* **Exercise details**
Below are the records; give again exactly the lines that run from the one with "intros gray Hsize" through the last line.

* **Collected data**
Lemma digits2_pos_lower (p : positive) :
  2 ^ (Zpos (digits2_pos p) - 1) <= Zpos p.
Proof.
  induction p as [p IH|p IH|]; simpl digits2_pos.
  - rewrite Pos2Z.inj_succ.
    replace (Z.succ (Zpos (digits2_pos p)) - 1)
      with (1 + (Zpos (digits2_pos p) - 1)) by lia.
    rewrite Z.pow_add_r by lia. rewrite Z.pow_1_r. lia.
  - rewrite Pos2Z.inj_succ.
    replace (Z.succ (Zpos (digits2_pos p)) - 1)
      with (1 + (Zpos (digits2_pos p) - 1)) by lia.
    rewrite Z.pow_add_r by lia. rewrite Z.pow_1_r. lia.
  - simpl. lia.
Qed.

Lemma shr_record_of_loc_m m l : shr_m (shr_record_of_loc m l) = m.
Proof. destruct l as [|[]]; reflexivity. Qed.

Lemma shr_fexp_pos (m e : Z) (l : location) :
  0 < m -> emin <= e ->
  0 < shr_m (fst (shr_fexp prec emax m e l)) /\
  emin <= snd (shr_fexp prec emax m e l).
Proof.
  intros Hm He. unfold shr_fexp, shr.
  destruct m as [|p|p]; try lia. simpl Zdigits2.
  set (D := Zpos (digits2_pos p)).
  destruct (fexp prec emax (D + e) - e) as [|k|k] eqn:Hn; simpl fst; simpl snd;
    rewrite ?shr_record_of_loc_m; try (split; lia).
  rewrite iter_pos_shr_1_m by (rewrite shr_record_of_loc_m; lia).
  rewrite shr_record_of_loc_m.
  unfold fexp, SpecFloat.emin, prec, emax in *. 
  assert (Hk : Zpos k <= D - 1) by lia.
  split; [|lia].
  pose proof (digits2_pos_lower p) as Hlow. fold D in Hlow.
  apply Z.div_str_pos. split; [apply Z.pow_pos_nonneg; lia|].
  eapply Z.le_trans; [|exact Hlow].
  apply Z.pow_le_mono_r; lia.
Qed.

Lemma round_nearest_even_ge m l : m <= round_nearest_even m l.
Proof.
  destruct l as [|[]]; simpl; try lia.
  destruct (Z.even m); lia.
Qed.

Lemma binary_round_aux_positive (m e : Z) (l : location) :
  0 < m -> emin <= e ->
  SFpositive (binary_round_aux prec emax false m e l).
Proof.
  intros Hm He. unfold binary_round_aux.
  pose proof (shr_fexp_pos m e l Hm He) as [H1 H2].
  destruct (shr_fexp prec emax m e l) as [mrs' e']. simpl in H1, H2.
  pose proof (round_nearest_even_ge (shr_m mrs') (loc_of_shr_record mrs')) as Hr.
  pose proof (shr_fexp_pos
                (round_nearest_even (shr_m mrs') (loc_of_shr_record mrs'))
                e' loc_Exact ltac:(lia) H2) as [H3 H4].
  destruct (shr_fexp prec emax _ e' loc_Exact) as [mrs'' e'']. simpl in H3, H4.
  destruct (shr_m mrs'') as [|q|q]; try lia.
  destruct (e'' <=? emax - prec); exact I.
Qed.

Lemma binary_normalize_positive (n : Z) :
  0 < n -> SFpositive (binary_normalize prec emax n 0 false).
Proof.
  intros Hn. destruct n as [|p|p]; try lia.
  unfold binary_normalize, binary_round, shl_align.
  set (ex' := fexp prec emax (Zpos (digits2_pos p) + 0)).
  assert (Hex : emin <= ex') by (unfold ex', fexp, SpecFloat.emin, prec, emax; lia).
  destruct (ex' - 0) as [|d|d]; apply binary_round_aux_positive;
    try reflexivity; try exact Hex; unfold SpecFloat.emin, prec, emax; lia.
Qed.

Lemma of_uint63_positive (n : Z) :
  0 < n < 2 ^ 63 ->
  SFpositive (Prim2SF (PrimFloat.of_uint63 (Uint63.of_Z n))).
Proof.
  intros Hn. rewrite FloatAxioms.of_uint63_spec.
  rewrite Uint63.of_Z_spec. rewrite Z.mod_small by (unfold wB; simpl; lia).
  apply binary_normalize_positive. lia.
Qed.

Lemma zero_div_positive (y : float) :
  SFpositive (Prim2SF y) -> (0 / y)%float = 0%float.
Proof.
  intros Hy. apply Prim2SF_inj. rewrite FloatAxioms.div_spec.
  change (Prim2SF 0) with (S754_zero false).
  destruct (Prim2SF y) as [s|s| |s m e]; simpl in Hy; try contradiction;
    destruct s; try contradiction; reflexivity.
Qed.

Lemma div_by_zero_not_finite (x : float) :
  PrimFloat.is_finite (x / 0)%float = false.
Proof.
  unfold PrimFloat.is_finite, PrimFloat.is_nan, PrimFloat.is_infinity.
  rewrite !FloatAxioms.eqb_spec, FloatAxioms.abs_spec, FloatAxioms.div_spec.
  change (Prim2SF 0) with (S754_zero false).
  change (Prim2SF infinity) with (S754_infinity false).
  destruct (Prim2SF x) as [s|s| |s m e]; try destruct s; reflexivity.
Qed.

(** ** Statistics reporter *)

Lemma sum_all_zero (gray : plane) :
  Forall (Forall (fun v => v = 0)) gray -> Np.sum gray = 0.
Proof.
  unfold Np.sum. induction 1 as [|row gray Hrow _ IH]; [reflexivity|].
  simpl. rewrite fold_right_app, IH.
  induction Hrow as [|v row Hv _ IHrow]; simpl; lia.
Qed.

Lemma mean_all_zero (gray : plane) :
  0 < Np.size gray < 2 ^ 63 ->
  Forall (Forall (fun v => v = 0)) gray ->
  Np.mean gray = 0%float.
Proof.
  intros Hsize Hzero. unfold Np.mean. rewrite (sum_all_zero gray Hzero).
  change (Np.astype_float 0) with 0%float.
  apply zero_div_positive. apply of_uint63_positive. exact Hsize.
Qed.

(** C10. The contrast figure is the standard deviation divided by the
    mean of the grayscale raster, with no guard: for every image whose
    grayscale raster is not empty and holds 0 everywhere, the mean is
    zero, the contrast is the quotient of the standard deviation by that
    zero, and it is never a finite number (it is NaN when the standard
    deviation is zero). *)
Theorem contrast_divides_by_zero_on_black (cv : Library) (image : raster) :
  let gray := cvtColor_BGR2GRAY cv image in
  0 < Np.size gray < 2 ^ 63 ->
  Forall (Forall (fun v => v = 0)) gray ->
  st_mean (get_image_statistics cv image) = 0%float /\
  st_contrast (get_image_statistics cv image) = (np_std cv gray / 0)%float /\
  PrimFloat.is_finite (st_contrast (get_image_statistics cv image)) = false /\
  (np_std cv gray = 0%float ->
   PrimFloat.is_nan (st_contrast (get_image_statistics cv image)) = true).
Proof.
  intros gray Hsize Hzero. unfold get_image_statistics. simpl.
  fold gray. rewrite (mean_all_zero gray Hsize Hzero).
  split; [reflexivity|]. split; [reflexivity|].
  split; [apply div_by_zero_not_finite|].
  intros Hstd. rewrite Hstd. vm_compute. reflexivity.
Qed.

* **Result of the exercise**
  intros gray Hsize Hzero. unfold get_image_statistics. simpl.
  fold gray. rewrite (mean_all_zero gray Hsize Hzero).
  split; [reflexivity|]. split; [reflexivity|].
  split; [apply div_by_zero_not_finite|].
  intros Hstd. rewrite Hstd. vm_compute. reflexivity.
Qed.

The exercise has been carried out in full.